My current expectation is identical, my reasoning is perhaps marginally different.

  • We learned after the last crash that the government CAN control price drops.. not so much through monetary policy IMO but through stripping supply from the market (subsidising the mortgage payments of those who can't afford them in order to keep the houses off the market), and by forcing mortgage lending through government owned banks.

  • We know that large drops will undermine the strength of the banks, which will simply not be allowed to happen while it is preventable

  • I believe the government are very well aware that the housing market is distorted and needs to correct

It is also my (finger in the air) estimate that banks could take about a 10-15% hit before they start to buckle again, so I think that is how far they will be allowed to fall.
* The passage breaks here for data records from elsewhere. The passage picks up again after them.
(* ===== verification/Status.v ===== *)
(** Operations of the backend: they change a state and return a status of the
    API.  The macro FF of api/src/include/dpu_internals.h leaves a function with
    the first status that is not DPU_OK, keeping the changes made so far; it is
    the sequence of this monad.  Weakest preconditions, and loops. *)
From stdpp Require Import list.
From S2P Require Import Prelude Errors.

(** [Undefined]: the code has no defined behaviour. *)
Inductive result (A : Type) :=
| Return (a : A)
| Failed (status : Z)
| Undefined.

Arguments Return {_} _.
Arguments Failed {_} _.
Arguments Undefined {_}.

Definition cmd (S A : Type) : Type := S -> S * result A.

#[export] Instance cmd_ret {S} : MRet (cmd S) := fun A a s => (s, Return a).

(** [FF(m); k]. *)
#[export] Instance cmd_bind {S} : MBind (cmd S) := fun A B k m s =>
  match m s with
  | (s, Return a) => k a s
  | (s, Failed e) => (s, Failed e)
  | (s, Undefined) => (s, Undefined)
  end.

Definition fails {S A} (e : Z) : cmd S A := fun s => (s, Failed e).
Definition error {S A} (e : dpu_error_t) : cmd S A := fails (error_code e).
Definition undefined {S A} : cmd S A := fun s => (s, Undefined).
Definition read {S A} (f : S -> A) : cmd S A := fun s => (s, Return (f s)).
Definition update {S} (f : S -> S) : cmd S () := fun s => (f s, Return tt).
Definition defined {S A} (o : option A) : cmd S A := match o with Some a => mret a | None => undefined end.

(** A call whose status is not looked at. *)
Definition ignore {S A} (m : cmd S A) : cmd S () := fun s =>
  match m s with
  | (s, Undefined) => (s, Undefined)
  | (s, _) => (s, Return tt)
  end.

(** [m], then [last] on every way out of it. *)
Definition finally {S A} (m : cmd S A) (last : cmd S ()) : cmd S A := fun s =>
  let '(s, r) := m s in
  match last s with
  | (s, Undefined) => (s, Undefined)
  | (s, _) => (s, r)
  end.

Fixpoint for_each {S A} (l : list A) (f : A -> cmd S ()) : cmd S () :=
  match l with
  | [] => mret tt
  | a :: l => f a ≫= fun _ => for_each l f
  end.

(** The same with a value that goes from one step to the next. *)
Fixpoint accumulate {S A B} (l : list A) (f : B -> A -> cmd S B) (b : B) : cmd S B :=
  match l with
  | [] => mret b
  | a :: l => f b a ≫= accumulate l f
  end.

(** The status the caller sees. *)
Definition status_of {S A} (r : S * result A) : option Z :=
  match r.2 with Return _ => Some (error_code DPU_OK) | Failed e => Some e | Undefined => None end.

(** * Weakest preconditions *)

Definition wp {S A} (m : cmd S A) (Q : A -> S -> Prop) (E : Z -> S -> Prop) (s : S) : Prop :=
  match m s with
  | (s, Return a) => Q a s
  | (s, Failed e) => E e s
  | (_, Undefined) => False
  end.

Arguments wp : simpl never.

Section rules.
Context {S : Type}.
Implicit Types s : S.

Lemma wp_ret {A} (a : A) Q (E : Z -> S -> Prop) s : Q a s -> wp (mret a) Q E s.
Proof. done. Qed.

Lemma wp_bind {A B} (m : cmd S A) (k : A -> cmd S B) Q E s :
  wp m (fun a => wp (k a) Q E) E s -> wp (m ≫= k) Q E s.
Proof. unfold wp, mbind, cmd_bind. by destruct (m s) as [s1 [a | e |]]. Qed.

Lemma wp_bind_inv {A B} (m : cmd S A) (k : A -> cmd S B) Q E s :
  wp (m ≫= k) Q E s -> wp m (fun a => wp (k a) Q E) E s.
Proof. unfold wp, mbind, cmd_bind. by destruct (m s) as [s1 [a | e |]]. Qed.

Lemma wp_mono {A} (m : cmd S A) (Q Q' : A -> S -> Prop) (E E' : Z -> S -> Prop) s :
  wp m Q E s -> (forall a s, Q a s -> Q' a s) -> (forall e s, E e s -> E' e s) -> wp m Q' E' s.
Proof. unfold wp. destruct (m s) as [s1 [a | e |]]; auto. Qed.

Lemma wp_and {A} (m : cmd S A) (Q Q' : A -> S -> Prop) (E E' : Z -> S -> Prop) s :
  wp m Q E s -> wp m Q' E' s -> wp m (fun a s => Q a s /\ Q' a s) (fun e s => E e s /\ E' e s) s.
Proof. unfold wp. destruct (m s) as [s1 [a | e |]]; auto. Qed.

Lemma wp_read {A} (f : S -> A) Q (E : Z -> S -> Prop) s : Q (f s) s -> wp (read f) Q E s.
Proof. done. Qed.

Lemma wp_update (f : S -> S) Q (E : Z -> S -> Prop) s : Q tt (f s) -> wp (update f) Q E s.
Proof. done. Qed.

Lemma wp_defined {A} (o : option A) (a : A) Q (E : Z -> S -> Prop) s : o = Some a -> Q a s -> wp (defined o) Q E s.
Proof. by intros ->. Qed.

Lemma wp_ignore {A} (m : cmd S A) Q (E : Z -> S -> Prop) s :
  wp m (fun _ => Q tt) (fun _ => Q tt) s -> wp (ignore m) Q E s.
Proof. unfold wp, ignore. by destruct (m s) as [s1 [a | e |]]. Qed.

Lemma wp_finally {A} (m : cmd S A) last Q E s :
  wp m (fun a => wp last (fun _ => Q a) (fun _ => Q a)) (fun e => wp last (fun _ => E e) (fun _ => E e)) s ->
  wp (finally m last) Q E s.
Proof.
  unfold wp, finally. destruct (m s) as [s1 [a | e |]]; [| | done]; destruct (last s1) as [s2 [[] | e' |]]; done.
Qed.

(** A loop keeps an invariant on what it has visited and what it has left. *)
Lemma wp_for_each {A} (f : A -> cmd S ()) (I : list A -> S -> Prop) (E : Z -> S -> Prop) l s :
  I l s -> (forall a l s, I (a :: l) s -> wp (f a) (fun _ => I l) E s) -> wp (for_each l f) (fun _ => I []) E s.
Proof.
  intros Hs Hf. revert s Hs. induction l as [| a l IH]; intros s Hs; [done |].
  cbn [for_each]. apply wp_bind. eapply wp_mono; [by apply Hf | |]; [| done]. intros [] s1 Hs1. by apply IH.
Qed.

Lemma wp_accumulate {A B} (f : B -> A -> cmd S B) (I : list A -> B -> S -> Prop) (E : Z -> S -> Prop) l b s :
  I l b s -> (forall a l b s, I (a :: l) b s -> wp (f b a) (I l) E s) -> wp (accumulate l f b) (I []) E s.
Proof.
  intros Hs Hf. revert b s Hs. induction l as [| a l IH]; intros b s Hs; [done |].
  cbn [accumulate]. apply wp_bind. eapply wp_mono; [by apply Hf | |]; [| done]. intros b1 s1 Hs1. by apply IH.
Qed.

(** What holds of the state on every way out. *)
Lemma wp_run {A} (m : cmd S A) Q E s : wp m Q E s ->
  match m s with (s', Return a) => Q a s' | (s', Failed e) => E e s' | (_, Undefined) => False end.
Proof. done. Qed.

Lemma for_each_app {A} (l l' : list A) (f : A -> cmd S ()) s :
  for_each (l ++ l') f s = (for_each l f ≫= fun _ => for_each l' f) s.
Proof.
  revert s. induction l as [| a l IH]; intros s; [done |]. cbn [app for_each]. unfold mbind, cmd_bind.
  destruct (f a s) as [s1 [[] | e |]]; [apply IH | done | done].
Qed.
End rules.

(** * Invariants *)

(** What an operation keeps, however it ends. *)
Definition keeps {S A} (I : S -> Prop) (m : cmd S A) : Prop :=
  forall s, I s -> match m s with (_, Undefined) => True | (s', _) => I s' end.

Create HintDb keeps.

Section keeps.
Context {S : Type} (I : S -> Prop).

Lemma keeps_ret {A} (a : A) : keeps I (mret a : cmd S A).
Proof. by intros s. Qed.

Lemma keeps_bind {A B} (m : cmd S A) (k : A -> cmd S B) : keeps I m -> (forall a, keeps I (k a)) -> keeps I (m ≫= k).
Proof.
  intros Hm Hk s Hs. specialize (Hm s Hs). unfold mbind, cmd_bind. destruct (m s) as [s1 [a | e |]]; [by apply Hk | done | done].
Qed.

Lemma keeps_bind_pair {A B C} (m1 : cmd S A) (m2 : A -> cmd S B) (k : B -> cmd S C) :
  keeps I (m1 ≫= m2) -> (forall b, keeps I (k b)) -> keeps I (m1 ≫= fun a => m2 a ≫= k).
Proof.
  intros Hm Hk s Hs. specialize (Hm s Hs). unfold mbind, cmd_bind in *. destruct (m1 s) as [s1 [a | e |]]; [| done | done].
  destruct (m2 a s1) as [s2 [b | e |]]; [by apply Hk | done | done].
Qed.

Lemma keeps_fails {A} e : keeps I (fails e : cmd S A).
Proof. by intros s. Qed.

Lemma keeps_error {A} e : keeps I (error e : cmd S A).
Proof. by intros s. Qed.

Lemma keeps_undefined {A} : keeps I (undefined : cmd S A).
Proof. by intros s. Qed.

Lemma keeps_read {A} (f : S -> A) : keeps I (read f).
Proof. by intros s. Qed.

Lemma keeps_defined {A} (o : option A) : keeps I (defined o).
Proof. destruct o; by intros s. Qed.

Lemma keeps_update (f : S -> S) : (forall s, I s -> I (f s)) -> keeps I (update f).
Proof. intros Hf s Hs. by apply Hf. Qed.

Lemma keeps_ignore {A} (m : cmd S A) : keeps I m -> keeps I (ignore m).
Proof. intros Hm s Hs. specialize (Hm s Hs). unfold ignore. by destruct (m s) as [s1 [a | e |]]. Qed.

Lemma keeps_finally {A} (m : cmd S A) last : keeps I m -> keeps I last -> keeps I (finally m last).
Proof.
  intros Hm Hl s Hs. specialize (Hm s Hs). unfold finally. destruct (m s) as [s1 [a | e |]].
  - specialize (Hl s1 Hm). by destruct (last s1) as [s2 [[] | e' |]].
  - specialize (Hl s1 Hm). by destruct (last s1) as [s2 [[] | e' |]].
  - by destruct (last s1) as [s2 [[] | e' |]].
Qed.

Lemma keeps_for_each {A} (l : list A) (f : A -> cmd S ()) : (forall a, keeps I (f a)) -> keeps I (for_each l f).
Proof. intros Hf. induction l as [| a l IH]; [apply keeps_ret |]. by apply keeps_bind. Qed.

Lemma keeps_accumulate {A B} (l : list A) (f : B -> A -> cmd S B) b : (forall b a, keeps I (f b a)) -> keeps I (accumulate l f b).
Proof. intros Hf. revert b. induction l as [| a l IH]; intros b; [apply keeps_ret |]. apply keeps_bind; [done |]. intros b'. apply IH. Qed.

Lemma keeps_accumulate_in {A B} (l : list A) (f : B -> A -> cmd S B) b :
  (forall b a, In a l -> keeps I (f b a)) -> keeps I (accumulate l f b).
Proof.
  revert b. induction l as [| a l IH]; intros b Hf; [apply keeps_ret |]. apply keeps_bind; [apply Hf; by left |]. intros b'.
  apply IH. intros b1 a1 Ha1. apply Hf. by right.
Qed.

Lemma keeps_if {A} (b : bool) (m1 m2 : cmd S A) : keeps I m1 -> keeps I m2 -> keeps I (if b then m1 else m2).
Proof. by destruct b. Qed.

Lemma keeps_run {A} (m : cmd S A) s : keeps I m -> I s -> status_of (m s) <> None -> I (m s).1.
Proof. intros Hm Hs. specialize (Hm s Hs). unfold status_of. by destruct (m s) as [s1 [a | e |]]. Qed.
End keeps.

#[export] Hint Resolve keeps_ret keeps_bind keeps_fails keeps_error keeps_undefined keeps_read keeps_defined keeps_ignore
  keeps_finally keeps_for_each keeps_accumulate keeps_if : keeps.

(** * What an operation that succeeds leaves *)

Definition triple {S A} (P : S -> Prop) (m : cmd S A) (Q : A -> S -> Prop) : Prop :=
  forall s, P s -> match m s with (s', Return a) => Q a s' | _ => True end.

Section triple.
Context {S : Type}.
Implicit Types P : S -> Prop.

Lemma triple_mret {A} P (a : A) (Q : A -> S -> Prop) : (forall s, P s -> Q a s) -> triple P (mret a) Q.
Proof. intros Hq s Hs. by apply Hq. Qed.

Lemma triple_seq {A B} P (m : cmd S A) (k : A -> cmd S B) (R : A -> S -> Prop) Q :
  triple P m R -> (forall a, triple (R a) (k a) Q) -> triple P (m ≫= k) Q.
Proof.
  intros Hm Hk s Hs. specialize (Hm s Hs). unfold mbind, cmd_bind. destruct (m s) as [s1 [a | e |]]; [by apply (Hk a) | done | done].
Qed.

Lemma triple_mono {A} P P' (m : cmd S A) (Q Q' : A -> S -> Prop) :
  triple P m Q -> (forall s, P' s -> P s) -> (forall a s, Q a s -> Q' a s) -> triple P' m Q'.
Proof. intros Hm HP HQ s Hs. specialize (Hm s (HP s Hs)). destruct (m s) as [s1 [a | e |]]; auto. Qed.

Lemma triple_read {A} P (f : S -> A) : triple P (read f) (fun _ => P).
Proof. by intros s. Qed.

Lemma triple_defined {A} P (o : option A) : triple P (defined o) (fun _ => P).
Proof. destruct o; by intros s. Qed.

Lemma triple_if {A} P (b : bool) (m1 m2 : cmd S A) Q : triple P m1 Q -> triple P m2 Q -> triple P (if b then m1 else m2) Q.
Proof. by destruct b. Qed.

Lemma triple_for_each {A} P (l : list A) (f : A -> cmd S ()) :
  (forall a, triple P (f a) (fun _ => P)) -> triple P (for_each l f) (fun _ => P).
Proof. intros Hf. induction l as [| a l IH]; [by apply triple_mret |]. by apply (triple_seq _ _ _ (fun _ => P)). Qed.

Lemma triple_accumulate {A B} P (l : list A) (f : B -> A -> cmd S B) b :
  (forall b a, In a l -> triple P (f b a) (fun _ => P)) -> triple P (accumulate l f b) (fun _ => P).
Proof.
  revert b. induction l as [| a l IH]; intros b Hf; [by apply triple_mret |]. apply (triple_seq _ _ _ (fun _ => P)); [apply Hf; by left |].
  intros b'. apply IH. intros b1 a1 Ha1. apply Hf. by right.
Qed.

Lemma triple_pure {A} (phi : Prop) P (m : cmd S A) Q : (phi -> triple P m Q) -> triple (fun s => phi /\ P s) m Q.
Proof. intros Hm s [Hp Hs]. by apply Hm. Qed.

(** A loop that counts. *)
Lemma triple_for_each_seq (P : nat -> S -> Prop) (f : nat -> cmd S ()) n k :
  (forall j, (k <= j < k + n)%nat -> triple (P j) (f j) (fun _ => P (Datatypes.S j))) -> triple (P k) (for_each (seq k n) f) (fun _ => P (k + n)%nat).
Proof.
  revert k. induction n as [| n IH]; intros k Hf; cbn [seq for_each]; [apply triple_mret; intros s; by rewrite Nat.add_0_r |].
  apply (triple_seq _ _ _ (fun _ => P (Datatypes.S k))); [apply Hf; lia | intros _]. rewrite Nat.add_succ_r, <- Nat.add_succ_l.
  apply IH. intros j Hj. apply Hf. lia.
Qed.

Lemma triple_run {A} P (m : cmd S A) Q s s' a : triple P m Q -> P s -> m s = (s', Return a) -> Q a s'.
Proof. intros Hm Hs E. specialize (Hm s Hs). by rewrite E in Hm. Qed.
End triple.

Lemma for_each_map {S A B} (g : A -> B) (f : B -> cmd S ()) l : for_each (map g l) f = for_each l (fun a => f (g a)).
Proof. induction l as [| a l IH]; cbn [map for_each]; [done | by rewrite IH]. Qed.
If they drop too much or too quickly the government will simply restrict supply and increase demand again.

Slow steady unwinding is the order of the day I feel.

Last two years has flushed savers' cash into the system and now there is real damage being done to the spending power of those who were not so foolish to be drawn into the banker's trap.

Over the next few years and longer long term plans will have to be made to secure the value of that money - it will increasingly go abroad to growing economies not those stuck in mutli-decade flunks with no will to purge the problem.

All that has happened is that the economic dirty protest of high spending and high debt has been smeared across the exverybody bar the top few percent - longer term this will have really rather more severe side effects than the masked manipulations of the last couple of years indicate.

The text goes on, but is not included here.